■ TRY IT ■
After locating the line that contains "(** A member" in the data below, set down exactly that line and each one after it through the line that contains "Definition registered (user", and nothing more.

■ SOURCE DATA ■
——
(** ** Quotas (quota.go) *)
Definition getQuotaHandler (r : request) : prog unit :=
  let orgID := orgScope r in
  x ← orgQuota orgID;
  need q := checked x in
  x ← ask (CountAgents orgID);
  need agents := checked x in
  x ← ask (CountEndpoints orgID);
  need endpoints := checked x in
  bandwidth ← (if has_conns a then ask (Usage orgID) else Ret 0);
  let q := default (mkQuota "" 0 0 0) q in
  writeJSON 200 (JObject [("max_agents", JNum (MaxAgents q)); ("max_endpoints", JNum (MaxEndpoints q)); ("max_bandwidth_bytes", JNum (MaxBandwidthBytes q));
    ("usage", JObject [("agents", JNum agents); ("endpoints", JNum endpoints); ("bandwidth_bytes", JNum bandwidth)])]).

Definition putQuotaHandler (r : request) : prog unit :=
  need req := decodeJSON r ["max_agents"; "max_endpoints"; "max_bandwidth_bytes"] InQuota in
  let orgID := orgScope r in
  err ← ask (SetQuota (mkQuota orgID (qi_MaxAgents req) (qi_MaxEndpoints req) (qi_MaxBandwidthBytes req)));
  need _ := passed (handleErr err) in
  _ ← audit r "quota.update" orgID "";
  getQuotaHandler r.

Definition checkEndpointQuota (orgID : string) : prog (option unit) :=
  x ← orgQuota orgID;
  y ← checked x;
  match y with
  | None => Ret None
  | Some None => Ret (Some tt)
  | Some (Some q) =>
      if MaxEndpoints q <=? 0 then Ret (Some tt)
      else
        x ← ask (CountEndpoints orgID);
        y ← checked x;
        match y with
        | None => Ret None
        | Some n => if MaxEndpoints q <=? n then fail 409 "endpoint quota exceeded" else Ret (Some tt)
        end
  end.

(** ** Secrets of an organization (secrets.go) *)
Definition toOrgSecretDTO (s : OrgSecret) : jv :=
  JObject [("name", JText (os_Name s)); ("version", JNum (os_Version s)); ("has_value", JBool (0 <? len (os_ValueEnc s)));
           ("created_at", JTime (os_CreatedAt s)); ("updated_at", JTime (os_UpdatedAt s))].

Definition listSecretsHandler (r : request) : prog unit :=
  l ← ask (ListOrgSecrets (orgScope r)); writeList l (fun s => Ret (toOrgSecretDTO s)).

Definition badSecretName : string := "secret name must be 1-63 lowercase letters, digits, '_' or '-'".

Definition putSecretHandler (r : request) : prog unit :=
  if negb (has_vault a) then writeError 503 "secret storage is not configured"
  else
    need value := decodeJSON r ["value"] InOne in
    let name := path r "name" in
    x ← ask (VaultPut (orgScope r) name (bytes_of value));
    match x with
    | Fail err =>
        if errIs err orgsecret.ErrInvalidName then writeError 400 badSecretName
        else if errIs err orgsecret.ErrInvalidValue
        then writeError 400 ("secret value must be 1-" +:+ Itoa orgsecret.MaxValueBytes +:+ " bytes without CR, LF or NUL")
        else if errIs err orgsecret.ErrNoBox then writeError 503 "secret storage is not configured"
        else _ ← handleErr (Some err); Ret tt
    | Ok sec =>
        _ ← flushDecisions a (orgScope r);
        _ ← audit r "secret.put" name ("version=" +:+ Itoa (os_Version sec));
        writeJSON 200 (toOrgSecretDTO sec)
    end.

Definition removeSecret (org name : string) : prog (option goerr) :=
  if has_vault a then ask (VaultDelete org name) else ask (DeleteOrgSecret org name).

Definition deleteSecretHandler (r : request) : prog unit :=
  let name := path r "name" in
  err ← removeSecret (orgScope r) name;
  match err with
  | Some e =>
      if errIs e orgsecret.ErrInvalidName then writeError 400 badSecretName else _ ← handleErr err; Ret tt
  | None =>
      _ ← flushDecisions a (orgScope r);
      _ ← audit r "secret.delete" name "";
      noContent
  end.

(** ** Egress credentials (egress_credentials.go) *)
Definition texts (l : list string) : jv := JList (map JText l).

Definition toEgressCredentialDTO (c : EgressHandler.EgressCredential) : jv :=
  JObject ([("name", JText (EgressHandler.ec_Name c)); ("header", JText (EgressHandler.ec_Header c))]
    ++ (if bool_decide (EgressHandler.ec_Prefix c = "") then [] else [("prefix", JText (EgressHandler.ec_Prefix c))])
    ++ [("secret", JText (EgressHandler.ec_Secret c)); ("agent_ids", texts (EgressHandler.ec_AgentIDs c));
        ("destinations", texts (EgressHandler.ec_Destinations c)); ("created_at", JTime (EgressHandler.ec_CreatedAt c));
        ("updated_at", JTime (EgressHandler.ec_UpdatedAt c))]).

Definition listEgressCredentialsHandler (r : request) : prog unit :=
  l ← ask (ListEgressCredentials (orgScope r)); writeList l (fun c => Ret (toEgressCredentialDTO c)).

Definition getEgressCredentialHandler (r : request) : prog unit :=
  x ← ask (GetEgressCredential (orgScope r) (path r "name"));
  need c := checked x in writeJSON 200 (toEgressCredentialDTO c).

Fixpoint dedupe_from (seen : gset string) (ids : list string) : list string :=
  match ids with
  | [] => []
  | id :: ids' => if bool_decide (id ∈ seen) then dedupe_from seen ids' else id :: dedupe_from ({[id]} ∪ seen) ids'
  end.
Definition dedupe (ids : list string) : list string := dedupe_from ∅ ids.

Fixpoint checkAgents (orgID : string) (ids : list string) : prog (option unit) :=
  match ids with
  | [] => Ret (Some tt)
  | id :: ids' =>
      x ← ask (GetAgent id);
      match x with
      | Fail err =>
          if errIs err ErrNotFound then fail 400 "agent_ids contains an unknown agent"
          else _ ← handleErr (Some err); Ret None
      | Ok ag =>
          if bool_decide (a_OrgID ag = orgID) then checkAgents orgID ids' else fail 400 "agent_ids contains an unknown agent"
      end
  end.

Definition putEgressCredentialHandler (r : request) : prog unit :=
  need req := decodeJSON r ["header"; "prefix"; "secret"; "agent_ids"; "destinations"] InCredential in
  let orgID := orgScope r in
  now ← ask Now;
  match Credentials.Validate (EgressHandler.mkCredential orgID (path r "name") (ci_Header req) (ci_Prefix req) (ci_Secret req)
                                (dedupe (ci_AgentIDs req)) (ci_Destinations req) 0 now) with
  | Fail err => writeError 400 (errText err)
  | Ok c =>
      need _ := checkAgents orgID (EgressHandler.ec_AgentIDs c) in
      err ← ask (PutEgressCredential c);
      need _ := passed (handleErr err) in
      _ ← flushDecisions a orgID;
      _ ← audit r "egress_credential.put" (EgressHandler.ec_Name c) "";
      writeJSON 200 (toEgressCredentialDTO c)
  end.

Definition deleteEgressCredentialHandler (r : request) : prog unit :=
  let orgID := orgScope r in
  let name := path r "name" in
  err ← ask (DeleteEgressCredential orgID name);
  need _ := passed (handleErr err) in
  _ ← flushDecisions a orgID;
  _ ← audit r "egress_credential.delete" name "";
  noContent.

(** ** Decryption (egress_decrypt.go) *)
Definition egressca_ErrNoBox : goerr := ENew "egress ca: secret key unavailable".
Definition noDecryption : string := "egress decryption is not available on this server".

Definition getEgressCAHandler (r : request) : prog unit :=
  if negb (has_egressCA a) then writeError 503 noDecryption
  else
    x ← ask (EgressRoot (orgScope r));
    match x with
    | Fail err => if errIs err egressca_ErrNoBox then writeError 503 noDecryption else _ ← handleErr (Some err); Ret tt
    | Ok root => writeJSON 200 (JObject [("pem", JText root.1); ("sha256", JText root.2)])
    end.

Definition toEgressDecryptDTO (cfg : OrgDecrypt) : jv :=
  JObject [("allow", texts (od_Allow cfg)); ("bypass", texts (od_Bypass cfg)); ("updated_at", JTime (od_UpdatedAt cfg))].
——
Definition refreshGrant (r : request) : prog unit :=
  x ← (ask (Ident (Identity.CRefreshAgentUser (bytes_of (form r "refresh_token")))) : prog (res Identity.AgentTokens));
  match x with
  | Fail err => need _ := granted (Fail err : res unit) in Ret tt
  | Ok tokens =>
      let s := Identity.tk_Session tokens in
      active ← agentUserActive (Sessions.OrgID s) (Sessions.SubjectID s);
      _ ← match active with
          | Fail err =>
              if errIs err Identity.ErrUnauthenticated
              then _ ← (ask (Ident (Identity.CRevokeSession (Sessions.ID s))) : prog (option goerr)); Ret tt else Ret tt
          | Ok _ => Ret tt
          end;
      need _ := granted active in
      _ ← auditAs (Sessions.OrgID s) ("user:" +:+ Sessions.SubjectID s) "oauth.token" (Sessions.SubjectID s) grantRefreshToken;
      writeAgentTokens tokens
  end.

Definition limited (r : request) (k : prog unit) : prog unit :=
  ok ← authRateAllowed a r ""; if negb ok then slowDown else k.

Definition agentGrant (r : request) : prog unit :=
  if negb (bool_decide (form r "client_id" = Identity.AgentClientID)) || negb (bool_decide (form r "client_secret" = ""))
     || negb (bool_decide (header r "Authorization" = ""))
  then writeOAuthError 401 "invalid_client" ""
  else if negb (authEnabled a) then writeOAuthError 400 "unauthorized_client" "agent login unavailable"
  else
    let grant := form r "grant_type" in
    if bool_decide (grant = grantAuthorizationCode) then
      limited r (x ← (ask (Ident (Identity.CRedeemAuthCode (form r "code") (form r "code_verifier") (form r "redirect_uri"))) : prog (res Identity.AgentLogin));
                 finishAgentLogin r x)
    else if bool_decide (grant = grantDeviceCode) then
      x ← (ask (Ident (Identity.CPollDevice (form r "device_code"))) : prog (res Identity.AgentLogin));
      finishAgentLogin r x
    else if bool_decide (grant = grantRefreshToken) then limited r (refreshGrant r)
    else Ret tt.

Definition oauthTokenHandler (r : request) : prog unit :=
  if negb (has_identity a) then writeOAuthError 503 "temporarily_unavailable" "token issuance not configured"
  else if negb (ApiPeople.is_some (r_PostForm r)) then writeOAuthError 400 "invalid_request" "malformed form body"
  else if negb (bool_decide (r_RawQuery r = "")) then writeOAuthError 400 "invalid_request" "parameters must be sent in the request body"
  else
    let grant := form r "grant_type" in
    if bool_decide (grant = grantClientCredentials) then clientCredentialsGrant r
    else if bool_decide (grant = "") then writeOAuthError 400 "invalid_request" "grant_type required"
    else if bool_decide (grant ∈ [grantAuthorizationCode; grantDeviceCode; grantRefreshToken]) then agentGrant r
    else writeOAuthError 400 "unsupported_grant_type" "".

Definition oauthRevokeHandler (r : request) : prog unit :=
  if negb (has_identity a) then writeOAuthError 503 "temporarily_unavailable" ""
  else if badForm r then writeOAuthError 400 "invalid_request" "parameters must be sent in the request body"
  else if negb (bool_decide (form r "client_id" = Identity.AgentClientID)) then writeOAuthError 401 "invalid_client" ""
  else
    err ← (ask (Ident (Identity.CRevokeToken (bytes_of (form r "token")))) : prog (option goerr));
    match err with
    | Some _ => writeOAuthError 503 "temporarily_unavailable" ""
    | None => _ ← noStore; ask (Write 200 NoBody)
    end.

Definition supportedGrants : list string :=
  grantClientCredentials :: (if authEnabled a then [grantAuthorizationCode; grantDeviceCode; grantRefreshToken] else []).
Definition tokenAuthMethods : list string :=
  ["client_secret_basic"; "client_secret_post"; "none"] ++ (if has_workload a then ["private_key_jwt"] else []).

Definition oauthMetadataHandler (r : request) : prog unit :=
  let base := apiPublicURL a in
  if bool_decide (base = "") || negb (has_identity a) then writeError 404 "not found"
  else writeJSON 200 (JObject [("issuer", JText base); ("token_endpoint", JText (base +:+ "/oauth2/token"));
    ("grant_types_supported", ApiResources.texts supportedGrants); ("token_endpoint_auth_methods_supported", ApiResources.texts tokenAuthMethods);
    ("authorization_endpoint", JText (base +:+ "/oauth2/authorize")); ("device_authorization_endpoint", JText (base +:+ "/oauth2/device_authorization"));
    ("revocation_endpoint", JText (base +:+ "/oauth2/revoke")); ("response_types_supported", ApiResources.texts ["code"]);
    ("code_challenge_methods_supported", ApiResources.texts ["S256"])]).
——
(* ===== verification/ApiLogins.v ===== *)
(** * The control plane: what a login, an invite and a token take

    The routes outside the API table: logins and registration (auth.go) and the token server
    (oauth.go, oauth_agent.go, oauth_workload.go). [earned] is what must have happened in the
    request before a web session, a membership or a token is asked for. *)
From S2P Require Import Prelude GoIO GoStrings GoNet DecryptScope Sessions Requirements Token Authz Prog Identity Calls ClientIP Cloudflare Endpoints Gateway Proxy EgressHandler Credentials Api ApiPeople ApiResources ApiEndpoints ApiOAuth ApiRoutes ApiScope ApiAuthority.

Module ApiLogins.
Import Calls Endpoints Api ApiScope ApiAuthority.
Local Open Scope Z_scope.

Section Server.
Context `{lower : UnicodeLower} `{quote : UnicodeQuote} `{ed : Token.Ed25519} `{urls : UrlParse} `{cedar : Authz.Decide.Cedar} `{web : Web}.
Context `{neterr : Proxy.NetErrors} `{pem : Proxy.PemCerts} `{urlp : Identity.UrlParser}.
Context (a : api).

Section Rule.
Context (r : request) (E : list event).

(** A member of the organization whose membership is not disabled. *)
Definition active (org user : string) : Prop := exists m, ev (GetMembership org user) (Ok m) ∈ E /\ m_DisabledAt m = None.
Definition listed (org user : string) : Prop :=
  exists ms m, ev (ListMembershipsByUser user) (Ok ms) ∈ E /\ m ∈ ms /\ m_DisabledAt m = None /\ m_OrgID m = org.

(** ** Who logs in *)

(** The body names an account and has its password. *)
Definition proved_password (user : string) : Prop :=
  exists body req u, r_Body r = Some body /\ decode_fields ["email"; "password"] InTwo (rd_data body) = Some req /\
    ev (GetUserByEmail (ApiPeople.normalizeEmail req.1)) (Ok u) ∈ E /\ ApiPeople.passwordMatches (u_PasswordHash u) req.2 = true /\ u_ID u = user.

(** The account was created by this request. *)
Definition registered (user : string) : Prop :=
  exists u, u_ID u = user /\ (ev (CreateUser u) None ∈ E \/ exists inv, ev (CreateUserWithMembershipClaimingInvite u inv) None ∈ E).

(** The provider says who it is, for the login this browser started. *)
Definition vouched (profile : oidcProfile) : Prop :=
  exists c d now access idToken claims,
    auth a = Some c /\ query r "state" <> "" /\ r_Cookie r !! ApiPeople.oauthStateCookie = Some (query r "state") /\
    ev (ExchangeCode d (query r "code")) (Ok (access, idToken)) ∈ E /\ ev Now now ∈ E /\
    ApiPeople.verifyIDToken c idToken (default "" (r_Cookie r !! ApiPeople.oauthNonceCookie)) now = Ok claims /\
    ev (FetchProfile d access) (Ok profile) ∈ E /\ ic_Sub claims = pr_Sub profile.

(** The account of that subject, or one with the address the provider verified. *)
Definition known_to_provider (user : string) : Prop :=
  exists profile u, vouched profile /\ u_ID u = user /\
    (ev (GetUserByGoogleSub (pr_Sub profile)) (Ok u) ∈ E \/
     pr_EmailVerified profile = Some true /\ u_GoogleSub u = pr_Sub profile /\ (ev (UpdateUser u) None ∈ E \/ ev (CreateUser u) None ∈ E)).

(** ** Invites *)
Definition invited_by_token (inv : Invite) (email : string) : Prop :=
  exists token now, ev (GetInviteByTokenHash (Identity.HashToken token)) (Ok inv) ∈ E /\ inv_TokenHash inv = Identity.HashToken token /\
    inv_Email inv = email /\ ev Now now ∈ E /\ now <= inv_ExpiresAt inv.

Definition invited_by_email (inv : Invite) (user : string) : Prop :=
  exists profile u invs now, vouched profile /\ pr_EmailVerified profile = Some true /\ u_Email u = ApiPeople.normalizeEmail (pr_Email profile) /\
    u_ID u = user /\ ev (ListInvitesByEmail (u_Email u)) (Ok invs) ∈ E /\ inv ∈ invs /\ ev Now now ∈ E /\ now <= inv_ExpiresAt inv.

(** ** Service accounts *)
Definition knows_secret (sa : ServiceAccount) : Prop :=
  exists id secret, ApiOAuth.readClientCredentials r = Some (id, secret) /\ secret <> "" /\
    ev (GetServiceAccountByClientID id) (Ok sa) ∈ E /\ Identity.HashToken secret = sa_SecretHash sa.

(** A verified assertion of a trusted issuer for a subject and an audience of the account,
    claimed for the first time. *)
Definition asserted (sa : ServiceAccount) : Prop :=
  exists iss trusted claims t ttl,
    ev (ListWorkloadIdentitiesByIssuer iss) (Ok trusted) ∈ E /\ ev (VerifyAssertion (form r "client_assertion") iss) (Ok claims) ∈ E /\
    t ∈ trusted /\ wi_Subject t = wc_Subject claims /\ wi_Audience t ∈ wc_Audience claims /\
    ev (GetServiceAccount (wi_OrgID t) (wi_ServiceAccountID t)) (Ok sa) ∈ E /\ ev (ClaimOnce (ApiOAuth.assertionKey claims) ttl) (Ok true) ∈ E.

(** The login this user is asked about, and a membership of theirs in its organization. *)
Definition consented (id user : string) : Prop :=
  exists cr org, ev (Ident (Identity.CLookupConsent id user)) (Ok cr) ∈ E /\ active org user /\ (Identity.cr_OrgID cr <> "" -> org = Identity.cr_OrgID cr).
——
■ ANSWER TO THIS TASK ■
(** A member of the organization whose membership is not disabled. *)
Definition active (org user : string) : Prop := exists m, ev (GetMembership org user) (Ok m) ∈ E /\ m_DisabledAt m = None.
Definition listed (org user : string) : Prop :=
  exists ms m, ev (ListMembershipsByUser user) (Ok ms) ∈ E /\ m ∈ ms /\ m_DisabledAt m = None /\ m_OrgID m = org.

(** ** Who logs in *)

(** The body names an account and has its password. *)
Definition proved_password (user : string) : Prop :=
  exists body req u, r_Body r = Some body /\ decode_fields ["email"; "password"] InTwo (rd_data body) = Some req /\
    ev (GetUserByEmail (ApiPeople.normalizeEmail req.1)) (Ok u) ∈ E /\ ApiPeople.passwordMatches (u_PasswordHash u) req.2 = true /\ u_ID u = user.

(** The account was created by this request. *)
Definition registered (user : string) : Prop :=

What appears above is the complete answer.